BS-TBSの「アドベンチャー魂」というドキュメンタリー番組で、今回のテーマは”霞ヶ浦でヌードリング”だそうな。

「ヌードリング」を知らない方のため、ものすごくザックリ説明しますと、水中に潜りナマズに腕を食わせて“釣る”方法……本場アメリカでは、毎年死者も出てるとかいう危険行為。

アメリカでは「フラットヘッドキャットフィッシュ」と「ブルーキャットフィッシュ」という北米大陸の巨大ナマズ2トップがメインターゲットですが、日本に移入・定着している比較的小型のアメリカナマズでも可能で、実際に小塚さんはアメリカで手にしたことがあったそうな。
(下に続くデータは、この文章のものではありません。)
Lemma redis_load :
  let '(s', x) := sess_load mx redis_connect redis_send u sid (v, c) in
  in_step u s' /\ kv s'.1 = kv v /\ (x = [] \/ kv v !! sess_key sid = Some x) /\
  (faults v = [] -> faults s'.1 = [] /\
    (Z.of_nat (length (default [] (kv v !! sess_key sid))) <= mx -> x = default [] (kv v !! sess_key sid))).
Proof.
  pose proof in_step_dropped as Hn. pose proof values_small as Hv. pose proof key_small as Hkey. set (k := sess_key sid) in *.
  unfold sess_load, Resp.get. fold k. destruct (session_cases u [lit "GET"; k] v c Hu Hs) as (v' & c' & x & -> & H).
  { by apply fits_two. }
  { intros w Hw Ha. rewrite exec_get by done. cbn [snd]. rewrite (proj1 Hw).
    destruct (kv v !! k) as [y|] eqn:E; [|done]. by apply Hv in E. }
  destruct H as [(-> & -> & Hvv & Hf)|(w & Hw & Ha & Hfw & Hv' & H)].
  { split; [by eapply in_step_same|]. split; [apply Hvv|]. split; [by left|done]. }
  rewrite exec_get in * by done. cbn [fst snd] in *. subst v'. rewrite (proj1 Hw) in H.
  assert (Hst : forall q, q = None \/ q = Some [] /\ authed w = true -> in_step u (w, q)).
  { intros q Hq. pose proof (in_step_after u v w [lit "GET"; k] q Hn Hw) as Hin. rewrite exec_get in Hin by done.
    apply Hin; [|done]. unfold values_ok. cbn [fst]. by rewrite (proj1 Hw). }
  destruct H as [(y & -> & Ho & ->)|(-> & -> & Hf)]; cbn [default].
  + split; [apply Hst; by right|]. split; [apply Hw|].
    destruct (kv v !! k) as [z|] eqn:E; cbn [outcome] in Ho; [|injection Ho as <-; auto].
    destruct (mx <? Z.of_nat (length z)); [done|]. injection Ho as <-. auto.
  + split; [apply Hst; by left|]. split; [apply Hw|]. split; [by left|]. intros Hff. split; [auto|]. intros Hle.
    destruct (Hf Hff) as (e & r & Ho).
    destruct (kv v !! k) as [z|] eqn:E; cbn [outcome default] in *; [|done].
    unfold id in Hle. destruct (Z.ltb_spec mx (Z.of_nat (length z))); [lia|done].
Qed.
Lemma redis_store ttl blob : Z.of_nat (length blob) < 10 ^ 18 ->
  let s' := sess_store mx redis_connect redis_send u ttl sid blob (v, c) in
  in_step u s' /\ (kv s'.1 = kv v \/ kv s'.1 = <[sess_key sid := blob]> (kv v)) /\
  (faults v = [] -> faults s'.1 = [] /\ kv s'.1 = <[sess_key sid := blob]> (kv v)).
Proof.
  intros Hb. pose proof in_step_dropped as Hn. pose proof values_small as Hv. pose proof key_small as Hkey. set (k := sess_key sid) in *.
  cbv zeta. unfold sess_store, Resp.set. fold k. set (args := if 0 <? ttl then _ else _).
  assert (He : forall w, authed w = true -> redis_exec args w = (set_kv (<[k := blob]> (kv w)) w, OK)) by (intros w; apply exec_set).
  destruct (session_cases u args v c Hu Hs) as (v' & c' & x & -> & H).
  { unfold args. pose proof (int_text_small ttl). destruct (0 <? ttl); (split; [done|by repeat constructor]). }
  { intros w _ Ha. rewrite He by done. apply ok_text. }
  cbn [fst snd]. destruct H as [(-> & -> & Hvv & Hf)|(w & Hw & Ha & Hfw & -> & H)].
  { split; [by eapply in_step_same|]. split; [left; apply Hvv|done]. }
  assert (Hst : forall q, q = None \/ q = Some [] -> in_step u ((redis_exec args w).1, q)).
  { intros q Hq. apply (in_step_after u v); [done|done| |].
    - rewrite He by done. unfold values_ok. cbn [fst set_kv kv]. rewrite (proj1 Hw). by apply map_Forall_insert_2.
    - rewrite He by done. destruct Hq as [->| ->]; [by left|by right]. }
  destruct (exec_frame args w) as [_ Hfe].
  assert (Hkv : kv (redis_exec args w).1 = <[k := blob]> (kv v)) by (rewrite He by done; cbn [fst set_kv kv]; by rewrite (proj1 Hw)).
  rewrite <- Hfe in Hfw. destruct H as [(y & -> & _ & ->)|(-> & -> & _)]; (split; [apply Hst; auto|auto]).
Qed.
Lemma redis_remove :
  let s' := sess_remove mx redis_connect redis_send u sid (v, c) in
  in_step u s' /\ (kv s'.1 = kv v \/ kv s'.1 = delete (sess_key sid) (kv v)) /\
  (faults v = [] -> faults s'.1 = [] /\ kv s'.1 = delete (sess_key sid) (kv v)).
Proof.
  pose proof in_step_dropped as Hn. pose proof values_small as Hv. pose proof key_small as Hkey. set (k := sess_key sid) in *.
  cbv zeta. unfold sess_remove, Resp.del. fold k.
  destruct (session_cases u [lit "DEL"; k] v c Hu Hs) as (v' & c' & x & -> & H).
  { by apply fits_two. }
  { intros w _ Ha. destruct (exec_del k w Ha) as (n & Hn1 & ->). cbn. lia. }
  cbn [fst snd]. destruct H as [(-> & -> & Hvv & Hf)|(w & Hw & Ha & Hfw & -> & H)].
  { split; [by eapply in_step_same|]. split; [left; apply Hvv|done]. }
  destruct (exec_del k w Ha) as (n & Hn1 & He).
  assert (Hst : forall q, q = None \/ q = Some [] -> in_step u ((redis_exec [lit "DEL"; k] w).1, q)).
  { intros q Hq. apply (in_step_after u v); [done|done| |]; rewrite He.
    - unfold values_ok. cbn [fst set_kv kv]. rewrite (proj1 Hw). by apply map_Forall_delete.
    - destruct Hq as [->| ->]; [by left|by right]. }
  destruct (exec_frame [lit "DEL"; k] w) as [_ Hfe].
  assert (Hkv : kv (redis_exec [lit "DEL"; k] w).1 = delete k (kv v)) by (rewrite He; cbn [fst set_kv kv]; by rewrite (proj1 Hw)).
  rewrite <- Hfe in Hfw. destruct H as [(y & -> & _ & ->)|(-> & -> & _)]; (split; [apply Hst; auto|auto]).
Qed.
End Calls.
(** C3: The script module [session] over any storage that keeps its laws is a
    value for each identifier and key: start gives a valid identifier and
    changes nothing, set puts one value when the storage can hold the new blob,
    get and has look, destroy removes one session, regenerate moves all values to
    a new identifier that nobody had and leaves none under the old one; a cookie
    that is not an identifier counts as none; answers, cookies and exceptions are
    the same. *)
Theorem session_module_refines o c s d :
  holds s d -> allowed o c s d ->
  let '((c1, s1), r1) := do_op o (c, s) in
  let '((c2, d2), r2) := spec_op o (c, d) in
  c1 = c2 /\ r1 = r2 /\ holds s1 d2.
Proof.
  intros Hd Ha. pose proof (cookie_valid c) as Hc. destruct o as [| |args|args|args|]; cbn [Sessions.do_op].
  - unfold session_start. cbn [Sessions.spec_op fst snd]. destruct (valid_cookie c); [done|].
    unfold new_sid. destruct (gen_session_id urandom (drawn c)); done.
  - unfold session_regenerate. cbn [Sessions.spec_op fst snd]. pose proof (drawn_valid (drawn c)) as Hg. unfold new_sid.
    cbn [allowed] in Ha. destruct (valid_cookie c) as [sid|].
    + destruct (holds_load sid s d Hd (Hc sid eq_refl)) as (s' & -> & Hd' & Hb).
      pose proof (holds_remove sid s' d Hd' (Hc sid eq_refl)) as Hrm.
      destruct (gen_session_id urandom (drawn c)) as [new|]; [|done]. split; [done|]. split; [done|].
      assert (Hmv : forall x k, move sid new d x k =
        if bool_decide (x = new) then sess_blob_get (blob s sid) k else drop_all sid d x k).
      { intros x k. unfold move, drop_all. case_bool_decide; [by rewrite (proj2 Hd)|done]. }
      destruct (bytes_eqb_spec (blob s sid) []) as [E|E].
      * eapply holds_ext; [exact Hrm|]. intros x k. rewrite Hmv, E, empty_blob. unfold drop_all.
        case_bool_decide as Hx; [|done]. subst x. rewrite (Ha new k) by done. by case_bool_decide.
      * eapply holds_store; [exact Hrm|by apply Hg|apply blob_fits, Hd|exact Hmv].
    + destruct (gen_session_id urandom (drawn c)) as [new|]; done.
  - unfold session_set. cbn [Sessions.spec_op fst snd]. destruct args as [|key [|val rest]]; [by destruct (valid_cookie c)..|].
    cbn [allowed] in Ha. destruct (valid_cookie c) as [sid|].
    + destruct val; try done; (apply set_text; [done|by apply Hc|intros k v; by apply Ha]).
    + by destruct val.
  - unfold session_get. cbn [Sessions.spec_op fst snd]. destruct args as [|key rest]; [by destruct (valid_cookie c)|].
    destruct (valid_cookie c) as [sid|]; [|done]. destruct (lookup_text key sid c s d Hd (Hc sid eq_refl)) as (s' & -> & Hd').
    unfold look, text_of. destruct (to_string L depth h key) as [k|e|]; try done. by destruct (d sid k).
  - unfold session_has. cbn [Sessions.spec_op fst snd]. destruct args as [|key rest]; [by destruct (valid_cookie c)|].
    destruct (valid_cookie c) as [sid|]; [|done]. destruct (lookup_text key sid c s d Hd (Hc sid eq_refl)) as (s' & -> & Hd').
    unfold look, text_of. by destruct (to_string L depth h key).
  - unfold session_destroy. cbn [Sessions.spec_op fst snd]. destruct (valid_cookie c) as [sid|]; [|done].
    split; [done|]. split; [done|]. apply holds_remove; [done|by apply Hc].
Qed.

End Refinement.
であれば移入・定着している日本国内でも成立するだろうと、去年霞ヶ浦で“道”を切り開いたイッピキがこちら。

以後、日本での成功者は小塚さん含めまだ3人だけ菅野テスター含む)と思われる、日本でははじまったばかりのガチ“冒険”なのです!(モンスターキス社調べ)

小塚さん曰く「自分の考える“究極の釣り”。冒険がテーマの番組ならこれしかない。釣りや魚に専門知識のあるスタッフがいない地上波で、“日本三大怪魚”を出すのはオレはやらない」とかなんとかで、ヌードリングならばと撮影を引き受けたんだとか 。
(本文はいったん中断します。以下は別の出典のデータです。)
(* ===== verification/Template.v ===== *)
(** Templates: cpp/include/look/template.h, cpp/src/template_stdlib.cpp and
    cpp/include/look/html_escape.h. The parser, the conditions, the renderer
    with blocks and includes, and the three functions of the script module.

    The arrays of the context live in a heap that rendering only reads. The
    file system is a record [Files] of what [std::filesystem] and [std::ifstream]
    answer. [Undef] is undefined behaviour, the overflow of the stack included. *)

From S2P Require Import Prelude CNum Value.
From Stdlib Require Import SpecFloat.
#[local] Open Scope Z_scope.

Module Template.
Import CNum Value.

(** * Text *)

Definition tpl_space (c : ascii) : bool := one_of [SP; TAB; CR; LF] c.
Definition tpl_trim (s : bytes) : bytes :=
  match find_if (fun c => negb (tpl_space c)) s, rfind_if (fun c => negb (tpl_space c)) s with
  | Some a, Some b => substr s a (b - a + 1)
  | _, _ => []
  end.

Definition html_char (c : ascii) : bytes :=
  if c =c "&" then lit "&amp;"
  else if c =c "<" then lit "&lt;"
  else if c =c ">" then lit "&gt;"
  else if c =c DQUOTE then lit "&quot;"
  else if c =c SQUOTE then lit "&#39;"
  else if c =c "`" then lit "&#96;"
  else [c].
Definition html_escape (s : bytes) : bytes := concat (map html_char s).

(** [size() >= 2 && front() == '"' && back() == '"'], and what is between. *)
Definition in_quotes (s : bytes) : bool :=
  match s, last s with
  | c :: _ :: _, Some d => (c =c DQUOTE) && (d =c DQUOTE)
  | _, _ => false
  end.
Definition unquote (s : bytes) : bytes := if in_quotes s then substr s 1 (length s - 2) else s.

Definition starts_c (c : ascii) (s : bytes) : bool := match s with d :: _ => d =c c | [] => false end.
(** [if (s[0] == '$') s = s.substr(1)] *)
Definition drop_dollar (s : bytes) : bytes := if starts_c "$" s then tail s else s.

(** * Nodes *)

Inductive TplNode :=
| Text (text : bytes)
| Var (path : bytes)
| RawVar (path : bytes)
| If (cond : bytes) (children alt : list TplNode)
| Each (arr item : bytes) (children alt : list TplNode)
| Extends (path : bytes)
| Block (name : bytes) (children : list TplNode)
| Include (path data : bytes).

Abbreviation TplContext := (gmap (list ascii) Value).
Abbreviation TplBlocks := (gmap (list ascii) (list TplNode)).

(** * Values *)

Section Values.
Context (L : Lib) (h : heap).

Definition to_str (v : Value) : bytes :=
  match v with
  | INT i => int_to_string i
  | FLOAT d => look_format_double L d
  | BOOL b => if b then lit "true" else lit "false"
  | STRING s => s
  | _ => []
  end.

(** [as_array()] casts the pointer whatever the type is: on a string or a
    function the elements of a vector are read from another object. *)
Definition as_array (v : Value) : res (option (list Value)) :=
  match v with
  | ARRAY l => Ret (Some (elems h l))
  | STRING _ | FUNCTION (Some _) | CHANNEL (Some _) | WEBSOCKET (Some _) | SSE_CONN (Some _) | BYTECODE_FN (Some _) => Undef
  | _ => Ret None
  end.

Definition sentinel (arr : list Value) : bool :=
  match arr with
  | STRING s :: _ => (s =s lit "__assoc__") || (s =s lit "__struct__")
  | _ => false
  end.
Fixpoint pair_value (key : bytes) (pairs : list Value) : option Value :=
  match pairs with
  | k :: v :: pairs =>
      match k with
      | STRING s => if s =s key then Some v else pair_value key pairs
      | _ => pair_value key pairs
      end
  | _ => None
  end.

(** One step of a path: by key, then by number. *)
Definition path_step (arr : list Value) (key : bytes) : res (option Value) :=
  match pair_value key (if sentinel arr then tail arr else arr) with
  | Some v => Ret (Some v)
  | None =>
      if negb (key =s []) && forallb isdigit key then
        let idx := (digits 10 0 key).1 in
        if idx <=? 2147483647 then Ret (arr !! Z.to_nat idx) else Exn (lit "stoi")
      else Ret None
  end.
Fixpoint walk (v : Value) (parts : list bytes) : res Value :=
  match parts with
  | [] => Ret v
  | key :: parts =>
      as_array v ≫= fun arr =>
      match arr with
      | None => Ret NONE
      | Some arr => path_step arr key ≫= fun x => match x with Some v => walk v parts | None => Ret NONE end
      end
  end.
Definition resolve (path : bytes) (ctx : TplContext) : res Value :=
  match List.filter (fun p => negb (p =s [])) (split_on (is_c ".") path) with
  | [] => Ret NONE
  | p :: parts => match ctx !! p with Some v => walk v parts | None => Ret NONE end
  end.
興味のある方は小塚さん著の『怪魚大全』が日本語では最も詳しい資料です。

当然、僕は未経験で、小塚さんから「霞ヶ浦でヌードリングのロケをやるから協力して〜」との連絡をもたった時は「なんで俺なん?」ってのが最初に出た感想でした。

後々本人に聞いたところ、

「んー(しばし沈黙)…暇そうだったから、かな?笑」

とのこと!

とりあえずロケ2日前に関東入りし、隙間時間を使ってアーバン系の魚を狙ってウロウロと。

“次なる関東での目標”は、今回もノーバイト。

苦労自慢する気はないですが、昨年のアリゲーターガー160オーバーのようなアーバンモンスターは、1回行って直ぐ釣れるようなもんではありません。

1行で報告が終わる遠征の積み重ねです。

少しだけ“マ”ナマズをからかって、ロケ前日の朝に千葉で小塚さんの車に拾ってもらい、その足で霞ヶ浦へ直行しました。

”ロケハン(下見)兼新規開拓”との事で、今までに実績の無いエリアも含めて”ラン&ダイブ”、テンポ良くポイントに潜っていき、穴の中に手を突っ込んでいきます。

興味はあったものの、普段の“釣り”とはかけ離れすぎていて最初の1歩が踏み出せないでいたヌードリング。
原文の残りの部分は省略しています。